## ASSIGNMENT
Your task is to find every line in the records that holds the string "chainSnakeCase" and copy it.

===

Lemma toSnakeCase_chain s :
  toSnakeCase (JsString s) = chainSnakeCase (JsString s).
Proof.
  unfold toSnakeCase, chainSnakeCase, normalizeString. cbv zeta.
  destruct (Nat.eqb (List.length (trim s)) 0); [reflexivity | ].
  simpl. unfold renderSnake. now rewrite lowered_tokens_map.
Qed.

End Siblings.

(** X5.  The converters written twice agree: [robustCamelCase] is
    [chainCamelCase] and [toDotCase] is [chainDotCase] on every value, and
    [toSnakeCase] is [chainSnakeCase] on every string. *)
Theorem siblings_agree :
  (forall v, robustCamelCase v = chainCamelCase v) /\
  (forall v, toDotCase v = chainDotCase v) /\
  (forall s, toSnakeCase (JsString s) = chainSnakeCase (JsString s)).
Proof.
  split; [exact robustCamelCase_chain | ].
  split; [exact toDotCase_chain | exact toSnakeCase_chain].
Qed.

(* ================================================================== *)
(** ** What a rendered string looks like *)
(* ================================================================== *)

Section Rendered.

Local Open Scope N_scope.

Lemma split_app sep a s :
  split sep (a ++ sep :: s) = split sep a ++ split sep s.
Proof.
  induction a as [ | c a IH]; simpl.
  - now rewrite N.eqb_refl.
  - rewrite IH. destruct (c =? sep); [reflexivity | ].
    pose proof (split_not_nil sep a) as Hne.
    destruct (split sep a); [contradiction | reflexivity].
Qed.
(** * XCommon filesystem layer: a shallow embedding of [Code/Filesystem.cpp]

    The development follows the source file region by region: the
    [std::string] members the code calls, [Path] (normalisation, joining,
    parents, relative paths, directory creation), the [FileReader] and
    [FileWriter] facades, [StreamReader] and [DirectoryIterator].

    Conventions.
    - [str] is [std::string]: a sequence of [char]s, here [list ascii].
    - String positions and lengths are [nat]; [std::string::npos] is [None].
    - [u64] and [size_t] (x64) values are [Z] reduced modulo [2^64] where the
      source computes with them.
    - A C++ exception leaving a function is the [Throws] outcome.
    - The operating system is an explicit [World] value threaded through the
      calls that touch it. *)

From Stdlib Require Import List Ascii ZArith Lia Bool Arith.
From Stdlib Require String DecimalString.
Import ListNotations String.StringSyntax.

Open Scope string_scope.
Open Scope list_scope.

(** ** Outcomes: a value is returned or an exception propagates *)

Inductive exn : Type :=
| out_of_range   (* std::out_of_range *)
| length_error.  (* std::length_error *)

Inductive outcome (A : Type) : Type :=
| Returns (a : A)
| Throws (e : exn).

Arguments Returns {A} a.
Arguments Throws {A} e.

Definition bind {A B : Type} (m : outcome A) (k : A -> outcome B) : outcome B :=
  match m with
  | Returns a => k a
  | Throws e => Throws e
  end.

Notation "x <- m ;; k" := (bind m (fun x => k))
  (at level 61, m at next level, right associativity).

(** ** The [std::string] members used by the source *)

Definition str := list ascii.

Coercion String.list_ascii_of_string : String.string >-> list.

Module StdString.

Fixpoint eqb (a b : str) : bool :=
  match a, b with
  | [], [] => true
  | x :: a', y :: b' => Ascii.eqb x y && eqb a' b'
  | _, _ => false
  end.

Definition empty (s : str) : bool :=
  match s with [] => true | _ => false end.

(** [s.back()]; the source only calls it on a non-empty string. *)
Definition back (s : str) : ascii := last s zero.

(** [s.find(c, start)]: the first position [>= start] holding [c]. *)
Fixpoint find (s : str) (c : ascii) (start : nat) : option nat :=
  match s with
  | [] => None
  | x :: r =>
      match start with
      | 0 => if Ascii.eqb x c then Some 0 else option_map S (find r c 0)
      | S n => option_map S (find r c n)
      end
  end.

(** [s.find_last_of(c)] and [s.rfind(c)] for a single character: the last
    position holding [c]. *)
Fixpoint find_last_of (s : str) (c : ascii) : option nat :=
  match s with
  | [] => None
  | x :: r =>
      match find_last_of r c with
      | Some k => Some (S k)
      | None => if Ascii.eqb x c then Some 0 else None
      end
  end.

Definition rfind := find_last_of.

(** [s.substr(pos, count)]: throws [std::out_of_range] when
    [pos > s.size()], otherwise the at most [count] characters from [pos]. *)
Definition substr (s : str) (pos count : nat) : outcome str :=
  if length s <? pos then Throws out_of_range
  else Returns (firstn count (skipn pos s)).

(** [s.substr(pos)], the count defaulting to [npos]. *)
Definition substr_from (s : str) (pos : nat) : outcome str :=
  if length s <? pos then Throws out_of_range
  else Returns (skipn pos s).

===

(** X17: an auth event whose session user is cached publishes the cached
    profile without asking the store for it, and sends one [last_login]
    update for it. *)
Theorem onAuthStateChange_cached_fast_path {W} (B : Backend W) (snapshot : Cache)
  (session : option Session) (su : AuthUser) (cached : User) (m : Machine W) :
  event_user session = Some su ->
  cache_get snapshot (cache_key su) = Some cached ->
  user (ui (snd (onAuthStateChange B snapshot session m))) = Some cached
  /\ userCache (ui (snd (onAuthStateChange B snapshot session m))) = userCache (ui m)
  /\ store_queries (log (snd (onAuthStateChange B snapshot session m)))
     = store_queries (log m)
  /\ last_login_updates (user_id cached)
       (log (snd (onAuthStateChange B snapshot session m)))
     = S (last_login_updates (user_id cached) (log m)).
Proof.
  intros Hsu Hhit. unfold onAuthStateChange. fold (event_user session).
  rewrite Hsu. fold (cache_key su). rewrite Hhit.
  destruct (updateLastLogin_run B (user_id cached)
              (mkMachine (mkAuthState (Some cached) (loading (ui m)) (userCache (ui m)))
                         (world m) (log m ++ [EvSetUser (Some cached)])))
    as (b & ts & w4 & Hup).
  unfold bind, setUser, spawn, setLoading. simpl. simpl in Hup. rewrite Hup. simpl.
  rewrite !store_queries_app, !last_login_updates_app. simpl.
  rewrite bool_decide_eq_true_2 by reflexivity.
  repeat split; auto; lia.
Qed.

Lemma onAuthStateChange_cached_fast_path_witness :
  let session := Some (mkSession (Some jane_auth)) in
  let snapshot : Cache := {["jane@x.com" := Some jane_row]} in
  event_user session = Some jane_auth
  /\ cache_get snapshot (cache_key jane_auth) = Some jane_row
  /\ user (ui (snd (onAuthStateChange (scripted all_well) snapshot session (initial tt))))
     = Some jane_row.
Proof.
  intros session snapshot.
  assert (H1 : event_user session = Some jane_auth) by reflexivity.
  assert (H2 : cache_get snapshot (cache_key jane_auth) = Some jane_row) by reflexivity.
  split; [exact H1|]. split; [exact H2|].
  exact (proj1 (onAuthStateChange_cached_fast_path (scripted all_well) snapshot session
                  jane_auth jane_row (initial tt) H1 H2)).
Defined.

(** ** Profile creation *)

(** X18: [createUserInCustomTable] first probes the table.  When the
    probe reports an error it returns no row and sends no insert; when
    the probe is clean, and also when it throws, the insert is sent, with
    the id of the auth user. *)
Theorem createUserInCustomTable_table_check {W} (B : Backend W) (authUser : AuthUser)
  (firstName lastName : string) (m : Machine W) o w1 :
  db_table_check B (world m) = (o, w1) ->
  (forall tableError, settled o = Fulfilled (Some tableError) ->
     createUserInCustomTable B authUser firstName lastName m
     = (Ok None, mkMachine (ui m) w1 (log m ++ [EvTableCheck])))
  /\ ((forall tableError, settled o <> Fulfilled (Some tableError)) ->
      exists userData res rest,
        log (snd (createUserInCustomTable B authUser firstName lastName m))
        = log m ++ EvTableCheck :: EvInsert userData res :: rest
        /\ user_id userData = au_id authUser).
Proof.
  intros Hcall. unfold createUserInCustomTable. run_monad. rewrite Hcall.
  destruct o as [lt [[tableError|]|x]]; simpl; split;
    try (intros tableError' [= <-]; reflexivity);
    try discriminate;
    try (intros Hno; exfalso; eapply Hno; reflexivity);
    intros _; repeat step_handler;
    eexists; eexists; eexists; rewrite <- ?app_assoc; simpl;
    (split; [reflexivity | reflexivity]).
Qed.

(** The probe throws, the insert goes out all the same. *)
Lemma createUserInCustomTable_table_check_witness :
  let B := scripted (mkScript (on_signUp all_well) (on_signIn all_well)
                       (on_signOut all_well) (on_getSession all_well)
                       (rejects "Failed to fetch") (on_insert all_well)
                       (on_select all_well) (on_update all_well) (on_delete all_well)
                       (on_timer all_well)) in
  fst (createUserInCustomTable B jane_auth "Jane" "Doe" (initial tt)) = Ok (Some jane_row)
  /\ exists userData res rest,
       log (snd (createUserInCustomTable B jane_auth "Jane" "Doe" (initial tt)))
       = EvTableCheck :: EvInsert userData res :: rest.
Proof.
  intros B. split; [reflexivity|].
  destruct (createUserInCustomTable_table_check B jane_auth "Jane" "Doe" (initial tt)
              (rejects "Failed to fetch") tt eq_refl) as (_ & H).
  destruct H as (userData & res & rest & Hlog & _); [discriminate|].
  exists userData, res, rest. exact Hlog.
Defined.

===

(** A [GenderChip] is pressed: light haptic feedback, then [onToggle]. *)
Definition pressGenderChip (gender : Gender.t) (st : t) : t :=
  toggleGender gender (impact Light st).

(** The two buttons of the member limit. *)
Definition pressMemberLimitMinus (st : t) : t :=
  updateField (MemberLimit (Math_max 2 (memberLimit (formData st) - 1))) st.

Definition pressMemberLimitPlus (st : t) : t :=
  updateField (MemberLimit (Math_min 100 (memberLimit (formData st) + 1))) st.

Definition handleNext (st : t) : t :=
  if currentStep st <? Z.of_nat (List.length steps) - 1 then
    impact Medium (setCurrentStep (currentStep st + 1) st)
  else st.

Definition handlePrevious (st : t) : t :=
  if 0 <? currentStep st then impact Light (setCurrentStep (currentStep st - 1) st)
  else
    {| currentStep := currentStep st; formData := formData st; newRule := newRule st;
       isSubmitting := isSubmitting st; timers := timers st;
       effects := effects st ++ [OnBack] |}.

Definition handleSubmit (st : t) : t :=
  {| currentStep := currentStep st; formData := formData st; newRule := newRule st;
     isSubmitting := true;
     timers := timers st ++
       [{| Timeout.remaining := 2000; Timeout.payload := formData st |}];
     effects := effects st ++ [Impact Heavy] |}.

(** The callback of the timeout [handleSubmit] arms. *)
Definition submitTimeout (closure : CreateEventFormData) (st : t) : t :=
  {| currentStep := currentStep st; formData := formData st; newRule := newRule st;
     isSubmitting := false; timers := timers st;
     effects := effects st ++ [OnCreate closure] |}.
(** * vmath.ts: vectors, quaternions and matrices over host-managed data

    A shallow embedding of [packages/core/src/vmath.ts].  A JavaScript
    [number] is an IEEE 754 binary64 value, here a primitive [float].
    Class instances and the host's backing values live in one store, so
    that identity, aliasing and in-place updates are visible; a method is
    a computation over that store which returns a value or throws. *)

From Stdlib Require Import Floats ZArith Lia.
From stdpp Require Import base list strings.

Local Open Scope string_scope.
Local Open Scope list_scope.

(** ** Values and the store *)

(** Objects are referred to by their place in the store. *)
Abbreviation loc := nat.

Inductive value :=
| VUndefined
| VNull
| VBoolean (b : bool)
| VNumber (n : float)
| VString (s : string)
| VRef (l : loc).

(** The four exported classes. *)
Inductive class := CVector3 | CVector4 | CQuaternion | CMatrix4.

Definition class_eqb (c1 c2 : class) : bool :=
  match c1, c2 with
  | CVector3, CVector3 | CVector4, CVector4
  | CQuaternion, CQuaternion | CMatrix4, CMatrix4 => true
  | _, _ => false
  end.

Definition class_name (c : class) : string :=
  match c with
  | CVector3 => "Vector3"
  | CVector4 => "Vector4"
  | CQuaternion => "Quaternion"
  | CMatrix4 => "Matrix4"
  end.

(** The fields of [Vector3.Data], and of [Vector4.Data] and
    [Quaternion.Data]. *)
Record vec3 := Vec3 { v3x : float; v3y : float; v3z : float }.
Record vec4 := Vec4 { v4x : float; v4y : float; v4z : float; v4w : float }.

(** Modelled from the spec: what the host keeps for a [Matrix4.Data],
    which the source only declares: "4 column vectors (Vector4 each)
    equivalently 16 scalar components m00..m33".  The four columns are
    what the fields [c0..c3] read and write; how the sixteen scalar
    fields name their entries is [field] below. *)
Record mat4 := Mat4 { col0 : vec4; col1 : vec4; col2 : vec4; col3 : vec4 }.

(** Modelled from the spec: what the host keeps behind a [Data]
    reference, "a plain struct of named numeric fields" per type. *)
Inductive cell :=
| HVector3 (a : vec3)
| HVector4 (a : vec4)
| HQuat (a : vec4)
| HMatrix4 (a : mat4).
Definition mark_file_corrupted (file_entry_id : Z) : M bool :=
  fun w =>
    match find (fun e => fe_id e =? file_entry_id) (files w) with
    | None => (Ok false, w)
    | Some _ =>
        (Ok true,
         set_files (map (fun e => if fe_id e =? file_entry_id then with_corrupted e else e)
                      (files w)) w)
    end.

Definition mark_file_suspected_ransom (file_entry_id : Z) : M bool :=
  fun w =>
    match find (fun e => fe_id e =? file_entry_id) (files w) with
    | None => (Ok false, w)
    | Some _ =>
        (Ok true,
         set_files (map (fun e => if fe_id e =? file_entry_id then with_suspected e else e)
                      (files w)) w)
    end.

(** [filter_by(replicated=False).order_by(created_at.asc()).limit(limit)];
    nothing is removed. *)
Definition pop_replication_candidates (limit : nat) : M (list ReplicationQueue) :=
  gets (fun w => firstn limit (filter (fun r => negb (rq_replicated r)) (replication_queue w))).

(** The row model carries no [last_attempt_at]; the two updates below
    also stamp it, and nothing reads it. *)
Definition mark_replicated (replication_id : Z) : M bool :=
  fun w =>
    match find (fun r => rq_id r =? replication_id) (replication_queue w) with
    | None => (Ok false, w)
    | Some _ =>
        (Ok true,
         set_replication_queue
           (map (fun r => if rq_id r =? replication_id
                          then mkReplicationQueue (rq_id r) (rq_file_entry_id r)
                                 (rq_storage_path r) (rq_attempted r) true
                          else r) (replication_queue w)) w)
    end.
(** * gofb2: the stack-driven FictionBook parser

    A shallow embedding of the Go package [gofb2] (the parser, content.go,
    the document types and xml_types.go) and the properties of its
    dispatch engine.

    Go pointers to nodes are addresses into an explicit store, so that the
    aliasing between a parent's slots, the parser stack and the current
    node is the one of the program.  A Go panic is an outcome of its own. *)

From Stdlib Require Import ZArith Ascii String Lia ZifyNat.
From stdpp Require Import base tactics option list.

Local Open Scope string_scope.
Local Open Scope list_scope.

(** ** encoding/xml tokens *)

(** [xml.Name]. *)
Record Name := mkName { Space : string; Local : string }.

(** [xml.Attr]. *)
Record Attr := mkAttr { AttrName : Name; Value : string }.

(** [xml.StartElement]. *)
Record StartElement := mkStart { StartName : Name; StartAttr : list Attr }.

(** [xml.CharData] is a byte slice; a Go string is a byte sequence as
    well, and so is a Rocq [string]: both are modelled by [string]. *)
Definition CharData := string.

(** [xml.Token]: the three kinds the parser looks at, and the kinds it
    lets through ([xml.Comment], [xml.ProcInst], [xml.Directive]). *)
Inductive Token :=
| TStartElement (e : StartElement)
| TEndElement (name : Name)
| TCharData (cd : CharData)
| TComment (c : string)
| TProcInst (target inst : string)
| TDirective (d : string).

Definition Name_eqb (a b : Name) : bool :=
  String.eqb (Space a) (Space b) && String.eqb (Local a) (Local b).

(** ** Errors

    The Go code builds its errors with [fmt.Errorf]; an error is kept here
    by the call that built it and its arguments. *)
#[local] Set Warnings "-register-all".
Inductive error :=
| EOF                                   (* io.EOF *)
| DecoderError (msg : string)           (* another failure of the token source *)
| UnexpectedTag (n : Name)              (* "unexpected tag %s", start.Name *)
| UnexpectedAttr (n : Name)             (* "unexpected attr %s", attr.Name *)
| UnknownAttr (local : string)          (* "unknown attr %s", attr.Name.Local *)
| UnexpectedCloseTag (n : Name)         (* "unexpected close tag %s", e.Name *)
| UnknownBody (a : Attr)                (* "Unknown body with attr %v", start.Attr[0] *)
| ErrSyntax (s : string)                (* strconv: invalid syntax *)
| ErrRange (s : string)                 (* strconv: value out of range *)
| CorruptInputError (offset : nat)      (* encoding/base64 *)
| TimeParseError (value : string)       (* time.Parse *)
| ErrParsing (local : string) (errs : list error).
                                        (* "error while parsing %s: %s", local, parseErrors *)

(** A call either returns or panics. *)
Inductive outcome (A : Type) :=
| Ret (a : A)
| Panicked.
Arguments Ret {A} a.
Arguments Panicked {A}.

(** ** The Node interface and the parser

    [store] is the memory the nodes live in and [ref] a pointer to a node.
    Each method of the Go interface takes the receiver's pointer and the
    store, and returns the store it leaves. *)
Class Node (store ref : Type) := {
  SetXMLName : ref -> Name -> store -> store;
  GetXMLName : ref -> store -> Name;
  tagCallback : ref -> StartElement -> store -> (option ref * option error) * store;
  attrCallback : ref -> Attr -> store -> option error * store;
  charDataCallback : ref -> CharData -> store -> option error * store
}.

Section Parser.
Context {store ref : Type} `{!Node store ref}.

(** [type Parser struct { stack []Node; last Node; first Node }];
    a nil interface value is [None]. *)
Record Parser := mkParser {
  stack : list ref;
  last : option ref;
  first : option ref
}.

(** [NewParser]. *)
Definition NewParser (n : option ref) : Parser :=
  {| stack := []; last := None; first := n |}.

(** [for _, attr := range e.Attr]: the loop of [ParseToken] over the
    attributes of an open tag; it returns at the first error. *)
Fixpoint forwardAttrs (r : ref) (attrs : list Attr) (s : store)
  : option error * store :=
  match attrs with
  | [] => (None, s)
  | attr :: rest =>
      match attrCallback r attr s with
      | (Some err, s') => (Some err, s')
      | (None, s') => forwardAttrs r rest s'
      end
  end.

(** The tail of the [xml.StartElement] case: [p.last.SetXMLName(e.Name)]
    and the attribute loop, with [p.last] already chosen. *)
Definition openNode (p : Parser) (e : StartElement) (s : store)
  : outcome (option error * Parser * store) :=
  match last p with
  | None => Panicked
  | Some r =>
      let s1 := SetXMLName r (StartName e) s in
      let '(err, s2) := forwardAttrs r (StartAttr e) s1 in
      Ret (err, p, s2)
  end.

===

## SOLUTION FOR THIS TASK
  toSnakeCase (JsString s) = chainSnakeCase (JsString s).
  unfold toSnakeCase, chainSnakeCase, normalizeString. cbv zeta.
    [toSnakeCase] is [chainSnakeCase] on every string. *)
  (forall s, toSnakeCase (JsString s) = chainSnakeCase (JsString s)).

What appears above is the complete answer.